Os reflexos da Henriqueta
Marion Kadi
Fábula
Tradução de Susana Ferreira Cardoso
Quanto mais livros se lêem, quantas mais narrativas e ilustrações se desvendam, mais exigente se torna o leitor. Há quem lhe chame vício, a essa expectativa de ser surpreendido. A exigência não se esgota na surpresa, procura marcas distintivas no acto de contar uma história a partir de temas recorrentemente explorados, confirma a intencionalidade da relação entre o discurso textual e visual e deseja identificar uma coerência que dá ao livro um sentido único.

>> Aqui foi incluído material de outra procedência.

(** Releasing a pointer that dangles is undefined. *)
Lemma free_chain_Undefined l :
  forall d s f,
    In f l -> get_field f (P s) <> None -> In f d ->
    free_chain l d s = Undefined.
Proof.
  induction l as [|g l IH]; intros d s f Hin Hn Hd; [destruct Hin|].
  rewrite free_chain_step. destruct Hin as [->|Hin].
  - apply not_null_iff in Hn. rewrite Hn.
    apply dangles_In in Hd. rewrite Hd. reflexivity.
  - destruct (is_null (get_field g (P s))); [exact (IH d s f Hin Hn Hd)|].
    destruct (dangles g d); [reflexivity|].
    apply (IH (g :: d) s f Hin Hn). right. exact Hd.
Qed.

(** Whatever [free] is given, it leaves the memory as it is and no
    pointer stops dangling. *)
Lemma free_chain_inv l :
  forall d s d' s',
    free_chain l d s = Ok (tt, d') s' ->
    s' = s /\
    forall g, In g d \/ (In g l /\ get_field g (P s) <> None) -> In g d'.
Proof.
  induction l as [|f l IH]; intros d s d' s' H.
  - simpl in H. unfold ret_L, ret in H. injection H as <- <-.
    split; [reflexivity|]. intros g [Hg|[[] _]]. exact Hg.
  - rewrite free_chain_step in H.
    destruct (is_null (get_field f (P s))) eqn:Hn.
    + apply IH in H as (-> & Hd). split; [reflexivity|].
      intros g [Hg|[[<-|Hg] Hgn]]; [apply Hd; tauto | | apply Hd; tauto].
      apply not_null_iff in Hgn. congruence.
    + destruct (dangles f d); [discriminate|].
      apply IH in H as (-> & Hd). split; [reflexivity|].
      intros g [Hg|[[<-|Hg] Hgn]]; apply Hd; simpl; tauto.
Qed.

Lemma alloc_field_L_eq f size d s :
  alloc_field_L f size d s =
  Ok (negb (is_null (fresh_array s size)), remove field_eq_dec f d)
     (mk_state (set_field f (fresh_array s size) (P s)) (out s)
               (trace s ++ [Malloc size (negb (is_null (fresh_array s size)))])).
Proof.
  unfold alloc_field_L.
  rewrite (bind_Ok_intro _ _ _ _ _ (alloc_field_eq f size s)).
  reflexivity.
Qed.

Os reflexos da Henriqueta cumprem os critérios de um álbum ilustrado que acrescenta algo ao vastíssimo universo editorial. O facto de ter sido distinguido com o Prémio Bologna Ragazzi Awards na categoria de Opera Prima e de constar na seleção White Ravens já é disso um fortíssimo indicador.

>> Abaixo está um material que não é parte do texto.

(** * MPC.cpp: the optimisation problem of the model predictive controller

    A shallow embedding of [src/MPC.cpp]: the flat layout of the horizon
    (the [idx*] globals), the cost and constraint evaluator
    [FG_eval::operator()] and the controller entry point [MPC::Solve].

    - [size_t] and [uint] values are integers in [Z]; every addition,
      subtraction and multiplication of the source is reduced modulo [2^64],
      and a [uint] loop counter lives modulo [2^32].
    - The scalar type of the evaluator ([CppAD::AD<double>], and [double] in
      [Solve]) is an interface [Scalar]: the arithmetic and the elementary
      functions the source calls.  The theorems hold for every
      implementation of it; the real numbers are the instance used for
      concrete runs.
    - A vector ([ADvector], [Dvector], [Eigen::VectorXd], [std::vector]) is a
      list; an access outside the vector is undefined behaviour in the
      source and [None] here, so the evaluator and [Solve] run in the option
      monad.
    - The nonlinear solver [CppAD::ipopt::solve] is not part of the
      repository: it is a parameter of [Solve]. *)

From Stdlib Require Import ZArith QArith Reals Lra Lia String.
From stdpp Require Import base list option.

Local Open Scope Z_scope.

(** ** Machine integers *)

Definition SIZE_WIDTH : Z := 64.
Definition UINT_MAX : Z := 2 ^ 32 - 1.

(** Conversion of an integer to [size_t]. *)
Definition to_size_t (z : Z) : Z := z mod 2 ^ SIZE_WIDTH.

(** Conversion of an integer to [uint]. *)
Definition to_uint (z : Z) : Z := z mod 2 ^ 32.

Definition size_add (a b : Z) : Z := to_size_t (a + b).
Definition size_sub (a b : Z) : Z := to_size_t (a - b).
Definition size_mul (a b : Z) : Z := to_size_t (a * b).

Infix "⊕" := size_add (at level 50, left associativity).
Infix "⊖" := size_sub (at level 50, left associativity).
Infix "⊗" := size_mul (at level 40, left associativity).

(** ** Scalars *)

(** The operations [FG_eval] and [Solve] use on [AD<double>] and [double].
    [s_lit] injects a numeric literal of the source, [s_pow] is
    [CppAD::pow] with an [int] exponent. *)
Class Scalar (T : Type) := {
  s_lit : Q → T;
  s_add : T → T → T;
  s_sub : T → T → T;
  s_mul : T → T → T;
  s_div : T → T → T;
  s_pow : T → nat → T;
  s_cos : T → T;
  s_sin : T → T;
  s_atan : T → T;
  s_le : T → T → Prop
}.

Declare Scope scalar_scope.
Delimit Scope scalar_scope with S.
Notation "a + b" := (s_add a b) : scalar_scope.
Notation "a - b" := (s_sub a b) : scalar_scope.
Notation "a * b" := (s_mul a b) : scalar_scope.
Notation "a / b" := (s_div a b) : scalar_scope.
Notation "a <= b" := (s_le a b) : scalar_scope.
Notation "# q" := (s_lit q%Q) (at level 9, q at level 9, format "# q") : scalar_scope.

(** The real numbers: the arithmetic the doubles of the source stand for. *)
#[export] Instance R_Scalar : Scalar R := {|
  s_lit := Q2R;
  s_add := Rplus;
  s_sub := Rminus;
  s_mul := Rmult;
  s_div := Rdiv;
  s_pow := pow;
  s_cos := cos;
  s_sin := sin;
  s_atan := atan;
  s_le := Rle
|}.

(** ** Vectors *)

Section Vectors.
Context {A : Type}.

(** [v[i]] as an rvalue. *)
Definition vec_get (v : list A) (i : Z) : option A := v !! Z.to_nat i.

(** [v[i] = a]. *)
Definition vec_set (v : list A) (i : Z) (a : A) : option (list A) :=
  if decide (Z.to_nat i < length v)%nat then Some (<[Z.to_nat i := a]> v) else None.

(** [Dvector v(n)]: [n] elements whose value is not determined until they
    are written; [fill] stands for that content. *)
Definition vec_new (fill : A) (n : Z) : list A := replicate (Z.to_nat n) fill.
End Vectors.

(** ** Loops *)

Section Loops.
Context {St : Type}.

Fixpoint iterate_from (n : nat) (t : Z) (body : Z → St → option St) (s : St)
  : option St :=
  match n with
  | O => Some s
  | S n' => s' ← body t s; iterate_from n' (t + 1) body s'
  end.

(** [for (uint t = lo; t < hi; t++) body], where [hi] is a [size_t].  The
    counter is compared after promotion to [size_t]; when [hi] exceeds
    [UINT_MAX] the counter wraps before it reaches [hi] and the loop has no
    exit, so there is no result. *)
Definition for_uint (lo hi : Z) (body : Z → St → option St) (s : St) : option St :=
  if decide (hi ≤ UINT_MAX)
  then iterate_from (Z.to_nat (hi - to_uint lo)) (to_uint lo) body s
  else None.
End Loops.

(** ** The external solver *)

(** [CppAD::ipopt::solve_result<Dvector>].  [Solve] only compares the status
    with [success]; the other statuses of the library are one value here. *)
Module ipopt.
Inductive status_type := success | not_success.

#[global] Instance status_type_eq_dec : EqDecision status_type.
Proof. solve_decision. Defined.

Record solve_result (T : Type) := {
  status : status_type;
  x : list T;
  obj_value : T
}.
Arguments status {T} _.
Arguments x {T} _.
Arguments obj_value {T} _.
End ipopt.

(** [CppAD::ipopt::solve(options, xi, xl, xu, gl, gu, fg_eval, solution)]:
    the options, the initial point, the bounds of the variables, the bounds
    of the constraints and the evaluator; the result is [solution]. *)
Definition solver (T : Type) : Type :=
  list string → list T → list T → list T → list T → list T →
  (list T → list T → option (list T)) → ipopt.solve_result T.

(** ** The horizon and the layout of the solver vector *)

(** [size_t N = 10; double dt = 0.1; const double Lf = 2.67; double ref_v = 100]. *)
Definition N_default : Z := 10.

Section MPC.
(** The global [N]. *)
Variable N : Z.

Definition idxX : Z := 0.
Definition idxY : Z := idxX ⊕ N.
Definition idxPsi : Z := idxY ⊕ N.
Definition idxV : Z := idxPsi ⊕ N.
Definition idxCTE : Z := idxV ⊕ N.
Definition idxEpsi : Z := idxCTE ⊕ N.
Definition idxDelta : Z := idxEpsi ⊕ N.
Definition idxA : Z := idxDelta ⊕ N ⊖ 1.

Context {T : Type} `{Scalar T}.
Local Open Scope scalar_scope.

Definition dt : T := #0.1.
Definition Lf : T := #2.67.
Definition ref_v : T := #100.

(** ** [FG_eval::operator()] *)

(** [fg[0] += term]. *)
Definition cost_add (fg : list T) (term : T) : option (list T) :=
  c ← vec_get fg 0; vec_set fg 0 (c + term).

(** Lines 56-60. *)
Definition cost_errors (vars : list T) (t : Z) (fg : list T) : option (list T) :=
  cte ← vec_get vars (idxCTE ⊕ t);
  fg ← cost_add fg (#800 * s_pow cte 2);
  epsi ← vec_get vars (idxEpsi ⊕ t);
  fg ← cost_add fg (#800 * s_pow epsi 2);
  v ← vec_get vars (idxV ⊕ t);
  cost_add fg (#1 * s_pow (v - ref_v) 2).

(** Lines 63-67. *)
Definition cost_actuators (vars : list T) (t : Z) (fg : list T) : option (list T) :=
  delta ← vec_get vars (idxDelta ⊕ t);
  v ← vec_get vars (idxV ⊕ t);
  fg ← cost_add fg (#450 * s_pow (delta * v) 2);
  delta ← vec_get vars (idxDelta ⊕ t);
  fg ← cost_add fg (#20 * s_pow delta 2);
  a ← vec_get vars (idxA ⊕ t);
  cost_add fg (#1 * s_pow a 2).

(** Lines 70-73. *)
Definition cost_changes (vars : list T) (t : Z) (fg : list T) : option (list T) :=
  delta1 ← vec_get vars (idxDelta ⊕ t ⊕ 1);
  delta0 ← vec_get vars (idxDelta ⊕ t);
  fg ← cost_add fg (#1 * s_pow (delta1 - delta0) 2);
  a1 ← vec_get vars (idxA ⊕ t ⊕ 1);
  a0 ← vec_get vars (idxA ⊕ t);
  cost_add fg (#1 * s_pow (a1 - a0) 2).

(** Lines 84-89. *)
Definition constraints_init (vars fg : list T) : option (list T) :=
  x ← vec_get vars idxX; fg ← vec_set fg (1 ⊕ idxX) x;
  y ← vec_get vars idxY; fg ← vec_set fg (1 ⊕ idxY) y;
  psi ← vec_get vars idxPsi; fg ← vec_set fg (1 ⊕ idxPsi) psi;
  v ← vec_get vars idxV; fg ← vec_set fg (1 ⊕ idxV) v;
  cte ← vec_get vars idxCTE; fg ← vec_set fg (1 ⊕ idxCTE) cte;
  epsi ← vec_get vars idxEpsi; vec_set fg (1 ⊕ idxEpsi) epsi.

O ponto de partida da narrativa apresenta-nos o reflexo de um leão que decide procurar alguém a quem seguir depois da morte do próprio leão. Ora, a relação entre o reflexo e o seu ‘dono’ é tópico sobre o qual se escreveu muita literatura e muito se dissertou crítica e filosoficamente. A questão da identidade, que lhe subjaz, é transversal à história da arte e do pensamento. De que forma pode então este tópico ser renovado ou abordado no álbum para que se lhe garanta validade?
O que ressalva da narrativa é o efeito que o reflexo do leão tem em Henriqueta, a menina que é escolhida por si. Surpreende que não seja o reflexo do leão a transformar-se, assumindo a forma da criança e que ambas convivam com diferenças evidentes. É justamente a aparência felina e brava do reflexo que encanta Henriqueta. A menina ganha uma autoconfiança que lhe permite brincar, participar nas aulas e até dormir uma sesta. Em nenhum momento está explícito no texto ou na ilustração que a menina tinha pouca autoconfiança. Porém, o registo da mudança de comportamento leva o leitor a inferir a razão. Se a narrativa fechasse aqui com um final feliz pouco contribuiria para a tal abordagem transformadora. Só que a narrativa prossegue e Henriqueta depara-se, num momento seguinte, com as consequências do excesso de autoconfiança e o desagrado dos outros. A menina tem de encontrar um equilíbrio que lhe garanta que continuará a divertir-se e que conseguirá cumprir regras e respeitar os outros. Não será perfeito, será o possível. Será, sobretudo, um compromisso de responsabilidade firmado consigo própria depois de procurar uma solução para o conflito.
Apesar de ser tomada de assalto pelo reflexo que a escolhe, Henriqueta assume as suas ações, questiona a mudança e procura lidar com o conflito que se instala.
O que o livro nos oferece é a possibilidade de refletir sobre a ausência de uma identidade una, impermeável, estável e feliz. A protagonista descobre-o num processo de autonomia e autoconhecimento e partilha-o com os leitores com uma simplicidade avassaladora. Isso não é comum num álbum ilustrado que tem como leitor ideal o público infantil. Mas é refrescante.